Which lines run from the line with "pl_sent : L -> list bytes;" through the line with "sent_set_global v l" in the entries below? Print them exactly, both ends included, and nothing more.

RECORD EXCERPTS →
________

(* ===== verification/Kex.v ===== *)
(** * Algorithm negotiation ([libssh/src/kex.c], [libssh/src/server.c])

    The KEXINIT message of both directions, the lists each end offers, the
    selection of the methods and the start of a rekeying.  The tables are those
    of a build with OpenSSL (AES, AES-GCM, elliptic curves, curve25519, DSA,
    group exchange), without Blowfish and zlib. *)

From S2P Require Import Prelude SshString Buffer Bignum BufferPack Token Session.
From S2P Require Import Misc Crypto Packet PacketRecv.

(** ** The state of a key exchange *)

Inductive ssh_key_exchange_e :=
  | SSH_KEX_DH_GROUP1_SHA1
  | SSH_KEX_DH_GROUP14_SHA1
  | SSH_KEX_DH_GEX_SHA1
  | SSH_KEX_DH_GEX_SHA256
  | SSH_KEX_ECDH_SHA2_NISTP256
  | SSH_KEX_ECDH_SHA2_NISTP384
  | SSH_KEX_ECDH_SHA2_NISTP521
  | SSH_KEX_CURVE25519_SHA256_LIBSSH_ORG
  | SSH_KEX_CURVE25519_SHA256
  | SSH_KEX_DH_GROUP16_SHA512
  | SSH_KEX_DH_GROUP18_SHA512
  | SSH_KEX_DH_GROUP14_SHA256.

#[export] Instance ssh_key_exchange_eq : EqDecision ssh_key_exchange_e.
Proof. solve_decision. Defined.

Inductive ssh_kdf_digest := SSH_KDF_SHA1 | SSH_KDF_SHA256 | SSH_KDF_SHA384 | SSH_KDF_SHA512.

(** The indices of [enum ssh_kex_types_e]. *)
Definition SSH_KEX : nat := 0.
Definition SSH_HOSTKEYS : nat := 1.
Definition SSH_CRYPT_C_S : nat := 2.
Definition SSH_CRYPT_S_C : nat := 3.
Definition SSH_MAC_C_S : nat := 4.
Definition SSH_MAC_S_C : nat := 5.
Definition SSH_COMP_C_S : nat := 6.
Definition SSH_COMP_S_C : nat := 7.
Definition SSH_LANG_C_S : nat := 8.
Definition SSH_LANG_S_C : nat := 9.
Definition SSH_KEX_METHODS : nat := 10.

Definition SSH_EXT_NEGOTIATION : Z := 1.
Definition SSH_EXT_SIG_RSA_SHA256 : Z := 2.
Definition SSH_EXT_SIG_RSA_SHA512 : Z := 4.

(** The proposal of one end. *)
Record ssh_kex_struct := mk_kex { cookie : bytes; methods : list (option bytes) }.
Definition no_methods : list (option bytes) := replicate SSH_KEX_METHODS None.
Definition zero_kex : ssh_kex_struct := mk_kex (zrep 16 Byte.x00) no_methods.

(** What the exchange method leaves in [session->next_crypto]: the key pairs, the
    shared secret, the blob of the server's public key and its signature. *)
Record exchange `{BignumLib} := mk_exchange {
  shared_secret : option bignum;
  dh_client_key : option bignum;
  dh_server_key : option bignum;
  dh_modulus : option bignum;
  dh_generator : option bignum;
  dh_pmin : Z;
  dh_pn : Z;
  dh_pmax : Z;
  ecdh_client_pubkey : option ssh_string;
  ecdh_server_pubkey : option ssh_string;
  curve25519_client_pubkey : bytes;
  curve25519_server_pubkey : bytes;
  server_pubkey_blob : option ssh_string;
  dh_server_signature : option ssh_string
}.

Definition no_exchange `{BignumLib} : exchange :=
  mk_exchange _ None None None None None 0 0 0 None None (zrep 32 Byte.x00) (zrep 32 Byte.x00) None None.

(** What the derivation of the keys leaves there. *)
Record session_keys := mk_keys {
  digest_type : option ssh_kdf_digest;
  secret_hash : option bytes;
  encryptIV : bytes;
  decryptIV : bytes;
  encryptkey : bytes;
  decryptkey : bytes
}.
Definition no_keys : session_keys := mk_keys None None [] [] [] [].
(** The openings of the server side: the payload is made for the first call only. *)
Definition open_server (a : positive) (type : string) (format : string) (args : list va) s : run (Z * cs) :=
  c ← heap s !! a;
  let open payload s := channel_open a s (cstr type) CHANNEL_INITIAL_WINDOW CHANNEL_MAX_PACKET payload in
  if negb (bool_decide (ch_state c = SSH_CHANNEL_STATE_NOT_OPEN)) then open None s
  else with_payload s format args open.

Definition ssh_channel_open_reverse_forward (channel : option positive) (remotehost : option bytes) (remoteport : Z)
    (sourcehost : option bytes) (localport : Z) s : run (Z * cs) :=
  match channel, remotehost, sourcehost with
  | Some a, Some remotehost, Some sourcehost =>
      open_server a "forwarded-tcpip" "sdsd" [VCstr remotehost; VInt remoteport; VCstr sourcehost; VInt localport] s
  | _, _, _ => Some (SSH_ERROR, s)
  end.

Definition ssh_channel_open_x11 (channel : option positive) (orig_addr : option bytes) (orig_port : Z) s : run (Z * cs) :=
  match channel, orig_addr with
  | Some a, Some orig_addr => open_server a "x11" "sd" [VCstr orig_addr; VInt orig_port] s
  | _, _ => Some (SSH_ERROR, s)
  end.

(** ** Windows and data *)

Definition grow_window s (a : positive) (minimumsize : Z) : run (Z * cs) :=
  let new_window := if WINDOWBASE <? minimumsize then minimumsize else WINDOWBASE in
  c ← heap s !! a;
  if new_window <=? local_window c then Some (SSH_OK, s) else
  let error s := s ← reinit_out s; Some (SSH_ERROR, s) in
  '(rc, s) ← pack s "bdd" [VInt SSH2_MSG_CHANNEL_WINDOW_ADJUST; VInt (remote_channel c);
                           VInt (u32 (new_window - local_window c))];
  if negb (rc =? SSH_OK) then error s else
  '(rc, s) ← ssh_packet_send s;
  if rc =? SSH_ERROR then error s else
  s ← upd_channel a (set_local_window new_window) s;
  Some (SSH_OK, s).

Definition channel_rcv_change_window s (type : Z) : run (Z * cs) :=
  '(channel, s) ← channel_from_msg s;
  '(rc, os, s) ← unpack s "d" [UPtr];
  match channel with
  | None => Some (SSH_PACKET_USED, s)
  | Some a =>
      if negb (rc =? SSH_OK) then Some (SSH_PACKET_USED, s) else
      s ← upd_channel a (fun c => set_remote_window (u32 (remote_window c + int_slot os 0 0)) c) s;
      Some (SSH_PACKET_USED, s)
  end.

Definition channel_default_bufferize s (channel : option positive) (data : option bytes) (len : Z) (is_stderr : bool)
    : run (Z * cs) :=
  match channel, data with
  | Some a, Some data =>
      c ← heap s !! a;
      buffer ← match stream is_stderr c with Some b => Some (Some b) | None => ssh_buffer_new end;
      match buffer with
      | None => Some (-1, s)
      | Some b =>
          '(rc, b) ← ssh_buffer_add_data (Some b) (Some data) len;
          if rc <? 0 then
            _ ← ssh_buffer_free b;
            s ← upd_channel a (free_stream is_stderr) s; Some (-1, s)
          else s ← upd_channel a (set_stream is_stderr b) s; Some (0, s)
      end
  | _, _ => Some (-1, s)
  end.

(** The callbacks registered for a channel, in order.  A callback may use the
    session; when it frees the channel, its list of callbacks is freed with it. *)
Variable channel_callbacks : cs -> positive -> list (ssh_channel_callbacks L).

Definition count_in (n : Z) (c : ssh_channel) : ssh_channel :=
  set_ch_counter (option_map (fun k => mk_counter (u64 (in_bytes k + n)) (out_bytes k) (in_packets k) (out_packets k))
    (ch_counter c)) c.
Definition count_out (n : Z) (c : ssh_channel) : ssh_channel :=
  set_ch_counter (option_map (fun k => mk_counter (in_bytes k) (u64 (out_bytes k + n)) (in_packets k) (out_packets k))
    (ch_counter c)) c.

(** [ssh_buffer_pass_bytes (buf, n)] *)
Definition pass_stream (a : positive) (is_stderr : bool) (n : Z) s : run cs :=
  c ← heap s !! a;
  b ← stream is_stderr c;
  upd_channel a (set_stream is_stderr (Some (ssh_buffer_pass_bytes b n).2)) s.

________

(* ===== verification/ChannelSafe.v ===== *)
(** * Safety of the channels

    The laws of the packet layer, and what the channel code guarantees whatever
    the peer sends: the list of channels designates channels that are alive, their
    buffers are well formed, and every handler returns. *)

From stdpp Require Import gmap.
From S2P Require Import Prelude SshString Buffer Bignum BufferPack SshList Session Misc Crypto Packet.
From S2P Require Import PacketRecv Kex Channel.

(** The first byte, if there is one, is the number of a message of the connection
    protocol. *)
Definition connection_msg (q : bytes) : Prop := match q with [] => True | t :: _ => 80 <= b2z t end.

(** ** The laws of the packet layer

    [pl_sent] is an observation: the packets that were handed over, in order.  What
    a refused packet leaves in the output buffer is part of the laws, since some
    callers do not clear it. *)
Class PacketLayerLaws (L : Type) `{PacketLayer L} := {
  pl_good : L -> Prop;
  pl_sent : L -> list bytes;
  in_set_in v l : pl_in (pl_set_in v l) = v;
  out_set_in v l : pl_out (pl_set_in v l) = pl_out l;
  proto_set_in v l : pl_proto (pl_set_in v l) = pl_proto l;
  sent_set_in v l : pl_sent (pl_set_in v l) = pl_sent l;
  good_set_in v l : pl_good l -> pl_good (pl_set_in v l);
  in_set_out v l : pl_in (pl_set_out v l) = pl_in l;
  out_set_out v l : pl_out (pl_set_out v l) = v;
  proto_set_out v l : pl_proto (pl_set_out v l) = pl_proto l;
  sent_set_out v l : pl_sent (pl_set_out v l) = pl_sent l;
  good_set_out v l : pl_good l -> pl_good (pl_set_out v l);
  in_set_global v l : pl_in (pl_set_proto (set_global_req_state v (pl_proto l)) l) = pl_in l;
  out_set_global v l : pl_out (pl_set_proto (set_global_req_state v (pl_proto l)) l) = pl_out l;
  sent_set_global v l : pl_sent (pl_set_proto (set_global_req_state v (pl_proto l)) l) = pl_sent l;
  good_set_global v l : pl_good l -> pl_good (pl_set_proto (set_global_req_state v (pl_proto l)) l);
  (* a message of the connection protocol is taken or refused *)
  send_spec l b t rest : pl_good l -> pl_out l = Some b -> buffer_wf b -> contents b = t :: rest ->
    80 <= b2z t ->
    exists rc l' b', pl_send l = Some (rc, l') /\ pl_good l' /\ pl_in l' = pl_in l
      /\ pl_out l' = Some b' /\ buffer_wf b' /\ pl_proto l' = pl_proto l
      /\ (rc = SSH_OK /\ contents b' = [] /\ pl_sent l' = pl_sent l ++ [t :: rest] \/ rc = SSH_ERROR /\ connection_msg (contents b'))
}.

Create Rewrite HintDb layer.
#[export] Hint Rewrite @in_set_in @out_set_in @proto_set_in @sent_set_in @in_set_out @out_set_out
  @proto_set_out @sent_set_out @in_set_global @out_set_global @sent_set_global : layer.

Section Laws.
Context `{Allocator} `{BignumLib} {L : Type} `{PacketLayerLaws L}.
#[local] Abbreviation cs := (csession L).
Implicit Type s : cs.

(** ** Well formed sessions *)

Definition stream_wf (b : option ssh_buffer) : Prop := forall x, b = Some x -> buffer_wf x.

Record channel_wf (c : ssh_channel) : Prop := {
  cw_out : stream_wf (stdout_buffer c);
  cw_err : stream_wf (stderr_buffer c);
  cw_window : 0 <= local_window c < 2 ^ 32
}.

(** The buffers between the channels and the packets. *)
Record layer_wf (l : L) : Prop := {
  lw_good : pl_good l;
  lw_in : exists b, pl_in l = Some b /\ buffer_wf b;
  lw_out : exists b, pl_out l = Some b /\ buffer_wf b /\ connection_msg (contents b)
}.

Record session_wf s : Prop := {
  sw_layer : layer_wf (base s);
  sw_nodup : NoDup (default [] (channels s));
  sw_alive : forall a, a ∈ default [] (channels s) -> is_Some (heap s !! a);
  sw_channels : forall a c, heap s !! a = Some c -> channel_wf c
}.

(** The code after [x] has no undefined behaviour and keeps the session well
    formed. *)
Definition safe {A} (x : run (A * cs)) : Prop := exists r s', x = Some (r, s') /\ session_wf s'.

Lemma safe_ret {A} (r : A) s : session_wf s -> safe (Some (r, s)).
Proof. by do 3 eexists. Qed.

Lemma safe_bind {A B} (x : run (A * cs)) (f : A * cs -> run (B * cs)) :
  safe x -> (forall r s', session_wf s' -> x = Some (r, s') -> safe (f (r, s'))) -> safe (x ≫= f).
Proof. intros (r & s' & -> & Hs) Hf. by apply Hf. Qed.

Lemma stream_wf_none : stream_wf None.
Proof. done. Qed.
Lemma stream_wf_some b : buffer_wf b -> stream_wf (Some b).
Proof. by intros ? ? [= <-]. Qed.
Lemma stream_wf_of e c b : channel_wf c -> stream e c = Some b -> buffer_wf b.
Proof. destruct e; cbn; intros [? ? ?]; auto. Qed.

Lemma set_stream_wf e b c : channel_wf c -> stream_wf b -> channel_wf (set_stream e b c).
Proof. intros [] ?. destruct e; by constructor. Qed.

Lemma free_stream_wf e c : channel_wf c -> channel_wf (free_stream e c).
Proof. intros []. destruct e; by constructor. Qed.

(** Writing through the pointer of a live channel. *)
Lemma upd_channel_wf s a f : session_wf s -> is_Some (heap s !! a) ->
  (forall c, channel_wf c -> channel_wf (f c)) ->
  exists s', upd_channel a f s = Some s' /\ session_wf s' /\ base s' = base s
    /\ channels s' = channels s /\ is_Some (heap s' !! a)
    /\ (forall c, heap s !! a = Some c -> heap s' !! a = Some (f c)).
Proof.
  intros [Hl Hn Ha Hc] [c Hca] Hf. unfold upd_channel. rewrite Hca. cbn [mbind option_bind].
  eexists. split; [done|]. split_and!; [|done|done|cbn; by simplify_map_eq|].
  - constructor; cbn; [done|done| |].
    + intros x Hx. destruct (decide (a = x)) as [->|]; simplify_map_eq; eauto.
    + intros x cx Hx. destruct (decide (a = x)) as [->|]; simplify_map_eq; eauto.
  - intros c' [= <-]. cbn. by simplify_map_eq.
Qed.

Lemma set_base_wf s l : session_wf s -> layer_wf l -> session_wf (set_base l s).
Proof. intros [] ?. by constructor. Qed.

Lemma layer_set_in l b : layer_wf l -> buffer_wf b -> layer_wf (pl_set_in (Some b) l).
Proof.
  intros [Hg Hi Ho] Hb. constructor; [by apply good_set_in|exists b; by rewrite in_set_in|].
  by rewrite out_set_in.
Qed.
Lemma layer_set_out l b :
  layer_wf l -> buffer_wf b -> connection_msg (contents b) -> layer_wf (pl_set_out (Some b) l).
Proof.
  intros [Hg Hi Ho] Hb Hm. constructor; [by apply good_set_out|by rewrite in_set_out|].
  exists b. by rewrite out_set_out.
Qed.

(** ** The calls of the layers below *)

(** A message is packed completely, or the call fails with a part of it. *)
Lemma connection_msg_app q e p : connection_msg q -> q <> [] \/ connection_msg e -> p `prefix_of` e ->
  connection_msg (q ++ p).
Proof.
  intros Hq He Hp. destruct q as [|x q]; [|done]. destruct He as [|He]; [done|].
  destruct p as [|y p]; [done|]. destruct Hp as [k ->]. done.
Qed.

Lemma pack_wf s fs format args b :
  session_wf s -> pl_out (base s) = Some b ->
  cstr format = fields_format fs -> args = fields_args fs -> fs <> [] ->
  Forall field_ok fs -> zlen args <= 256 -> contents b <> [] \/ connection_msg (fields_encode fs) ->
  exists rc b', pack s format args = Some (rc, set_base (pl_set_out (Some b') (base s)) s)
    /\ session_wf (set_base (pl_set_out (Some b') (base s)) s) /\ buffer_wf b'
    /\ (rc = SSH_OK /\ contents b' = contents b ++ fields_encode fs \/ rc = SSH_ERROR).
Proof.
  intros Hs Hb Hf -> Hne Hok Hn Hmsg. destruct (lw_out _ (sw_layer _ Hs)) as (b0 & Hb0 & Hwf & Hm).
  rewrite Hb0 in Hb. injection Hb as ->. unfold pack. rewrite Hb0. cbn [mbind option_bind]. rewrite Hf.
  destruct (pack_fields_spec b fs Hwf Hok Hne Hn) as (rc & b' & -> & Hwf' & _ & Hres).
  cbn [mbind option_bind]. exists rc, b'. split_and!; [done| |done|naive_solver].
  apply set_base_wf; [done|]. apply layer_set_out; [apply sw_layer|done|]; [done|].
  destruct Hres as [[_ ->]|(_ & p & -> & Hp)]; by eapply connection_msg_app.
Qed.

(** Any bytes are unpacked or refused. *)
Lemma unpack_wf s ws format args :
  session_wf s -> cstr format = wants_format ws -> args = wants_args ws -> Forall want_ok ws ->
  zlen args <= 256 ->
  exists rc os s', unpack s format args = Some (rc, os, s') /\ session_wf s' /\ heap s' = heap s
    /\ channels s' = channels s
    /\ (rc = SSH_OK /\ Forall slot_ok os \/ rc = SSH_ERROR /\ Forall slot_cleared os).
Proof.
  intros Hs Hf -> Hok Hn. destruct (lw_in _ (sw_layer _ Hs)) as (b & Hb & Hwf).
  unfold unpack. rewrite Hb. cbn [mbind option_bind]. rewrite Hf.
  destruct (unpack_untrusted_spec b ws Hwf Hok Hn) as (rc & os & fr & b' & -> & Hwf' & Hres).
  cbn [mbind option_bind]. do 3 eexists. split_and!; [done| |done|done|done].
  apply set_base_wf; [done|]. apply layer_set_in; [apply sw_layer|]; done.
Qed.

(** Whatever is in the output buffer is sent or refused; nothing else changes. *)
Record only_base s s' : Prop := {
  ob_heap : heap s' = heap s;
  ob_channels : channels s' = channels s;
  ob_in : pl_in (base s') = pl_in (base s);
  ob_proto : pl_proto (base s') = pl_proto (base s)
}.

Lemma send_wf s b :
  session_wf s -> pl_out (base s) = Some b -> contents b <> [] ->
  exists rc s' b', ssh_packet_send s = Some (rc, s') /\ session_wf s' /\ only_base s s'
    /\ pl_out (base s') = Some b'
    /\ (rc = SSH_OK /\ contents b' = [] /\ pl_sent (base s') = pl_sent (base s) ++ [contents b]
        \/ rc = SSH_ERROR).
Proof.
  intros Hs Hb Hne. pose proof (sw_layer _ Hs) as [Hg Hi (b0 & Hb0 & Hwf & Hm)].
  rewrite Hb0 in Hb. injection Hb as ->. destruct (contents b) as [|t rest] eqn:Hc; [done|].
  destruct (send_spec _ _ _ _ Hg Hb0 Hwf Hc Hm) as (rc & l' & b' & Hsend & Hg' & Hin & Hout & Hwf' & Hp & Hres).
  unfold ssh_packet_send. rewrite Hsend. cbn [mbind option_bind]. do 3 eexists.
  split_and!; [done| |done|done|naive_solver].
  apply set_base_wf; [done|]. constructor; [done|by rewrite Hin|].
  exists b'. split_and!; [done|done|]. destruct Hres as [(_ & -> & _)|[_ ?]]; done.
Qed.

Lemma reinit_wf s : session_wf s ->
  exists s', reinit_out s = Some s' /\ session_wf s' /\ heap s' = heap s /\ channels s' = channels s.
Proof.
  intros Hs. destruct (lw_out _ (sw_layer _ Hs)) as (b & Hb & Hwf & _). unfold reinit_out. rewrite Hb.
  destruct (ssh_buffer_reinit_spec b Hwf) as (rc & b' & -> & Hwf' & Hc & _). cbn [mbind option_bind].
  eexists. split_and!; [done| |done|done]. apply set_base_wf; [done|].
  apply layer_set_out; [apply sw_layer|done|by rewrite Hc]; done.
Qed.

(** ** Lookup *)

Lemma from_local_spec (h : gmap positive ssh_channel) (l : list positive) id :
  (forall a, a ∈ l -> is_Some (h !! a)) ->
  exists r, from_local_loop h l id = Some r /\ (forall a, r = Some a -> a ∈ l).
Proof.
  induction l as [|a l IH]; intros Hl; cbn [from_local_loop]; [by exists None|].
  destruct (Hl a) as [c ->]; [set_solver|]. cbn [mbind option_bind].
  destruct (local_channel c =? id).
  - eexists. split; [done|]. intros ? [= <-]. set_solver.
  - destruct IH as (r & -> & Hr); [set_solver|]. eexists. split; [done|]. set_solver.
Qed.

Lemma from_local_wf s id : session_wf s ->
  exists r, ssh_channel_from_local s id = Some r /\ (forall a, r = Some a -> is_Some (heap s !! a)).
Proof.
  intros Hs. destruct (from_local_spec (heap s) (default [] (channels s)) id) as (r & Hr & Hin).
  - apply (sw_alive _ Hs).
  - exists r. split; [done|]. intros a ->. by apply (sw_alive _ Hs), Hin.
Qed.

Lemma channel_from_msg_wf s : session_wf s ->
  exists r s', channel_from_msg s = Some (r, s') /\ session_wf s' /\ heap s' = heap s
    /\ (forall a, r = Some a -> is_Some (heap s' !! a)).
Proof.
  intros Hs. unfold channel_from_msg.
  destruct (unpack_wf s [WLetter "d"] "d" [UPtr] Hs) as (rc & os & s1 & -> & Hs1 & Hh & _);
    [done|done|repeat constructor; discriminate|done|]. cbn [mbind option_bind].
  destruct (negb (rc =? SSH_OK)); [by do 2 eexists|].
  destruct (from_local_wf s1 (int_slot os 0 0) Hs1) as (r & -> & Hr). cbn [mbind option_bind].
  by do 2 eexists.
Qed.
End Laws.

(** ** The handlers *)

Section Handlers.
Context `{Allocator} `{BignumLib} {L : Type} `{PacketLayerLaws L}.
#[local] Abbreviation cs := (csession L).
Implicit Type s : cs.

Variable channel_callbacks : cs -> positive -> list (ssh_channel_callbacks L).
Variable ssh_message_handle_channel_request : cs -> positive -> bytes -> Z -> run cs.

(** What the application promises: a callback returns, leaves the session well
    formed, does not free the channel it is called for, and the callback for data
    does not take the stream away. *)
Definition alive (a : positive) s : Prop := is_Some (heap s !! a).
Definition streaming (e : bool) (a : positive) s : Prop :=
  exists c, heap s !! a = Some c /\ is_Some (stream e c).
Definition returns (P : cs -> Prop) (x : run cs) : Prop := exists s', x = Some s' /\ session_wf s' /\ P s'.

________

WRITTEN RESPONSE →
  pl_sent : L -> list bytes;
  in_set_in v l : pl_in (pl_set_in v l) = v;
  out_set_in v l : pl_out (pl_set_in v l) = pl_out l;
  proto_set_in v l : pl_proto (pl_set_in v l) = pl_proto l;
  sent_set_in v l : pl_sent (pl_set_in v l) = pl_sent l;
  good_set_in v l : pl_good l -> pl_good (pl_set_in v l);
  in_set_out v l : pl_in (pl_set_out v l) = pl_in l;
  out_set_out v l : pl_out (pl_set_out v l) = v;
  proto_set_out v l : pl_proto (pl_set_out v l) = pl_proto l;
  sent_set_out v l : pl_sent (pl_set_out v l) = pl_sent l;
  good_set_out v l : pl_good l -> pl_good (pl_set_out v l);
  in_set_global v l : pl_in (pl_set_proto (set_global_req_state v (pl_proto l)) l) = pl_in l;
  out_set_global v l : pl_out (pl_set_proto (set_global_req_state v (pl_proto l)) l) = pl_out l;
  sent_set_global v l : pl_sent (pl_set_proto (set_global_req_state v (pl_proto l)) l) = pl_sent l;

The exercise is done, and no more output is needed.